Kimama Cinema

観た映画の気ままな覚え書き

ある女の存在証明

2013年03月19日 | 1980年代 欧州

ある女の存在証明(原題:dentificazione di una donna )

1986年 イタリア=フランス
監督:ミケランジェロ・アントニオーニ
製作:ジョルジョ・ノーチェラ
脚本:ミケランジェロ・アントニオーニ、トニーノ・グエッラ、ジェラール・ブラッシュ
出演:トーマス・ミリアン、ダニエル・シルヴェリオ、 クリスティーヌ・ボワッソン、ララ・ウェンデル、マルセル・ボズフィ

映画監督であるニコロを主人公に、マーヴィとの出会いと別れ、イーダとのつかの間の恋を描く。
屋外でのシーンは美しく幻想的に映し出され、家の中のシーンでは一挙一動をつぶさに、またベットシーンは濃密に描かれている。
この悩める監督は、アントニオーニ自身か。

男は、鞄を手に旅行から自宅へ帰ってきた。
しかし、防犯警報解除のキーを持っていなかったため、警報が鳴り始める。
出ていった妻は、警報装置を残していったのだ。

彼女の名はマーヴィ。
もともと医師である姉の患者であったが、深くつきあうようになった。
マーヴィとつきあっていることによって、見知らぬ男から忠告を受けたり、跡をつけられたりする。
2人の中で、少しずつすれ違いが起きていく中、彼女は旅先で深い霧に紛れ去っていってしまう。
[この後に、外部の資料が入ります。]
(* ===== verification/TinySegTables.v ===== *)
(** * The score tables of the Japanese segmenter (lunr/tinyseg.js)

    The tables as the constructor [TinySegmenter] sets them, from keys, made
    of characters, character types or earlier decisions, to scores. No key
    occurs twice in a table. *)

From S2P Require Import Prelude JSColl.
Local Open Scope Z_scope.

(** A literal of the source, which is UTF-8, as code units; all its characters
    are below U+10000. *)
Fixpoint decode (l : list N) : jsstr :=
  match l with
  | a :: l' =>
      if (a <? 128)%N then a :: decode l'
      else match l' with
           | b :: l' =>
               if (a <? 224)%N then ((a - 192) * 64 + (b - 128))%N :: decode l'
               else match l' with
                    | c :: l' => ((a - 224) * 4096 + (b - 128) * 64 + (c - 128))%N :: decode l'
                    | [] => []
                    end
           | [] => []
           end
  | [] => []
  end.
Definition unicode (s : string) : jsstr := decode (js s).

Definition score_list : Type := list (jsstr * Z).
Definition score_table (l : list (string * Z)) : score_list := prod_map unicode (λ v, v) <$> l.

Local Open Scope string_scope.
(* ===== verification/LunrAdapter.v ===== *)
(** * The lunr adapter of the site search (search-lunr.js)

    The other adapter of the theme: it builds a lunr index of the pages and
    turns a term into a lunr query of four clauses per word. Lunr is a
    parameter: its tokenizer, the index it builds of numbered pages, and the
    search of an index, which answers with the reference of a page and the
    terms matched. *)

From stdpp Require Import pretty.
From S2P Require Import Prelude JSColl JSValue.

(** ** Queries *)

(** [term.replace(/[*:^~+-]/g, ' ')] *)
Definition lunr_special (c : N) : bool := bool_decide ([c] ∈ [js "*"; js ":"; js "^"; js "~"; js "+"; js "-"]).
Definition clean (term : jsstr) : jsstr := (λ c, if lunr_special c then 32%N else c) <$> term.

(** Lengths and the typos allowed in words shorter than them. *)
Record typo_rule := TypoRule { len : Z; typos_of : nat }.
Definition typos : list typo_rule :=
  [TypoRule (-1) 1; TypoRule 60 2; TypoRule 40 3; TypoRule 20 4; TypoRule 16 3; TypoRule 12 2; TypoRule 8 1; TypoRule 4 0].

(** [typos.reduce(...)]: the last rule whose length the word does not reach,
    the first one if there is none. *)
Definition allowed_typos (word : jsstr) : nat :=
  match typos with
  | [] => 0
  | a :: l => typos_of (foldl (λ a c, if (Z.of_nat (length word) <? len c)%Z then c else a) a l)
  end.

Definition searchPatterns (word : jsstr) : list jsstr :=
  [word ++ js "^100"; word ++ js "*^10"; js "*" ++ word ++ js "^10"; word ++ js "~" ++ nat_str (allowed_typos word) ++ js "^1"].

(** ** The adapter *)
Section lunr.
Context {page idx : Type}.
Context (tokenizer : jsstr → list jsstr) (build : list (nat * page) → idx).
Context (lunr_search : idx → jsstr → list (jsstr * list jsstr)).

Record lunr_adapter := LunrAdapter {
  lunr_loaded : bool;                       (* window.lunr *)
  lunrIndex : option idx;
  pagesIndex : list page;
  isSearchEngineReady : bool;
  initial_searches : nat;                   (* calls of executeInitialSearch *)
}.

(** [initIndex(index)]: every page is added under its number. *)
Definition initIndex (index : list page) (a : lunr_adapter) : lunr_adapter :=
  if lunr_loaded a
  then LunrAdapter true (Some (build (imap pair index))) index true (S (initial_searches a))
  else a.

(** [init()]: what the script tag brings, [None] when it does not load. *)
Definition lunr_init (index_js_url : bool) (relearn_searchindex : option (list page)) (a : lunr_adapter) : lunr_adapter :=
  if index_js_url then match relearn_searchindex with Some index => initIndex index a | None => a end else a.

(** [pagesIndex[ref]], where [ref] is the number of a page as a string. *)
Definition page_at (pages : list page) (ref : jsstr) : option page :=
  (λ f : nat * (nat * page), f.2.2) <$> list_find (λ f, nat_str f.1 = ref) (imap pair pages).

Record lunr_page := FoundPage { index_ : jsstr; matches : list jsstr; page_ : option page }.

Definition search_term (term : jsstr) : jsstr := join_str (js " ") (tokenizer term ≫= searchPatterns).

Definition lunr_find (term : jsstr) (a : lunr_adapter) : list lunr_page :=
  if negb (lunr_loaded a) then []
  else let term := clean term in
       let searchTerm := search_term term in
       match searchTerm, lunrIndex a with
       | [], _ | _, None => []
       | _, Some i => (λ result : jsstr * list jsstr, FoundPage result.1 (term :: result.2) (page_at (pagesIndex a) result.1)) <$> lunr_search i searchTerm
       end.
End lunr.

(** ** Theorems *)

(** The typos allowed grow with the word up to 40 characters and shrink again
    after. *)
Lemma allowed_typos_spec word :
  allowed_typos word =
    let n := length word in
    if (n <? 4)%nat then 0%nat else if (n <? 8)%nat then 1%nat else if (n <? 12)%nat then 2%nat else if (n <? 16)%nat then 3%nat
    else if (n <? 20)%nat then 4%nat else if (n <? 40)%nat then 3%nat else if (n <? 60)%nat then 2%nat else 1%nat.
Proof.
  unfold allowed_typos, typos. cbn [foldl]. generalize (length word) as n. intros n. cbv zeta.
  repeat match goal with |- context [Z.ltb ?a ?b] => destruct (Z.ltb_spec a b); cbn [len] in * end;
    repeat match goal with |- context [Nat.ltb ?a ?b] => destruct (Nat.ltb_spec a b) end; cbn [typos_of]; done || lia.
Qed.

Lemma clean_plain term : Forall (λ c, lunr_special c = false) (clean term).
Proof. apply Forall_fmap, Forall_forall. intros c _. cbn. by destruct (lunr_special c) eqn:Hc. Qed.

Lemma page_at_number {page} (pages : list page) i p : pages !! i = Some p → page_at pages (nat_str i) = Some p.
Proof.
  intros Hi. unfold page_at.
  assert (imap pair pages !! i = Some (i, p)) as Hl by by rewrite list_lookup_imap, Hi.
  destruct (list_find_elem_of (λ f : nat * page, nat_str f.1 = nat_str i) (imap pair pages) (i, p)) as [[k [j q]] Hf];
    [by eapply list_elem_of_lookup_2|done|].
  rewrite Hf. apply list_find_Some in Hf as (Hk & Hn & _). cbn in *. apply js_inj in Hn. apply (inj pretty) in Hn as ->.
  rewrite list_lookup_imap in Hk. apply fmap_Some in Hk as (q' & Hq & [= -> ->]). congruence.
Qed.

(** The lunr adapter: before the index is loaded a search finds nothing;
    once it is, the search is ready, and every result carries the page lunr
    refers to, with the term, cleared of the characters lunr gives a meaning,
    as its first match. *)
Theorem lunr_finds_pages {page idx} tokenizer (build : list (nat * page) → idx) lunr_search (pages : list page) (term : jsstr) n :
  (∀ l i q ref ks, i = build l → (ref, ks) ∈ lunr_search i q → ∃ k p, (k, p) ∈ l ∧ ref = nat_str k) →
  let a := LunrAdapter true None [] false n in
  lunr_find tokenizer lunr_search term a = [] ∧
  let a := initIndex build pages a in
  isSearchEngineReady a = true ∧ Forall (λ c, lunr_special c = false) (clean term) ∧
  Forall (λ f, ∃ k p, pages !! k = Some p ∧ index_ f = nat_str k ∧ page_ f = Some p ∧ head (matches f) = Some (clean term))
    (lunr_find tokenizer lunr_search term a).
Proof.
  intros Hrefs a. split; [unfold lunr_find; cbn; by destruct (search_term _ _)|]. split; [done|]. split; [apply clean_plain|].
  apply Forall_forall. intros f. unfold lunr_find. cbn [initIndex a lunr_loaded negb lunrIndex pagesIndex].
  destruct (search_term tokenizer (clean term)) as [|c q]; [by intros ?%elem_of_nil|].
  intros ([ref ks] & -> & Hin)%list_elem_of_fmap. destruct (Hrefs _ _ _ _ _ eq_refl Hin) as (k & p & Hk & ->).
  apply list_elem_of_lookup_1 in Hk as [j Hj]. rewrite list_lookup_imap in Hj. apply fmap_Some in Hj as (p' & Hp & [= -> ->]).
  exists j, p'. split_and!; try done. cbn. by apply page_at_number.
Qed.

Lemma lunr_finds_pages_witness :
  let lunr_search (l : list (nat * jsstr)) (q : jsstr) := (λ kp : nat * jsstr, (nat_str kp.1, [kp.2])) <$> filter (λ kp, kp.2 `prefix_of` q) l in
  let a := initIndex (λ l, l) [js "task"; js "queue"] (LunrAdapter true None [] false 0) in
  lunr_find (λ s, [s]) lunr_search (js "queue") a = [FoundPage (js "1") [js "queue"; js "queue"] (Some (js "queue"))] ∧
  Forall (λ f, ∃ k p, [js "task"; js "queue"] !! k = Some p ∧ index_ f = nat_str k ∧ page_ f = Some p ∧ head (matches f) = Some (clean (js "queue")))
    (lunr_find (λ s, [s]) lunr_search (js "queue") a).
Proof.
  set (lunr_search := λ (l : list (nat * jsstr)) (q : jsstr), _). split; [vm_compute; reflexivity|].
  apply (lunr_finds_pages (λ s, [s]) (λ l, l) lunr_search [js "task"; js "queue"] (js "queue") 0).
  intros l i q ref ks -> ([k p] & [= -> ->] & [_ Hin]%list_elem_of_filter)%list_elem_of_fmap. by exists k, p.
Defined.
マーヴィへの未練を持ちながらも、男はイーダという女性と頻繁に会うようになる。
イーダと愛し合うようになり、結婚を決意するも、イーダは彼と出会う前につきあっていた男との間に
できた赤ちゃんを妊娠していた・・・。

そうして、男はまた自分の世界へと旅立っていく。
きっと帰ってきたら、警報装置が鳴り出し、以前の女を思い出しながらも
また次の女と恋をするのだろう。

問わず語らず、男は旅を続ける。この映画は、彼の夢想であり、半生でもある。
愛の不毛を描き続けた監督が、辿る愛の迷路。
ある女の・・・というより、むしろ「ある男の存在証明」ではないかと、
女の私からしたら、思ってしまう。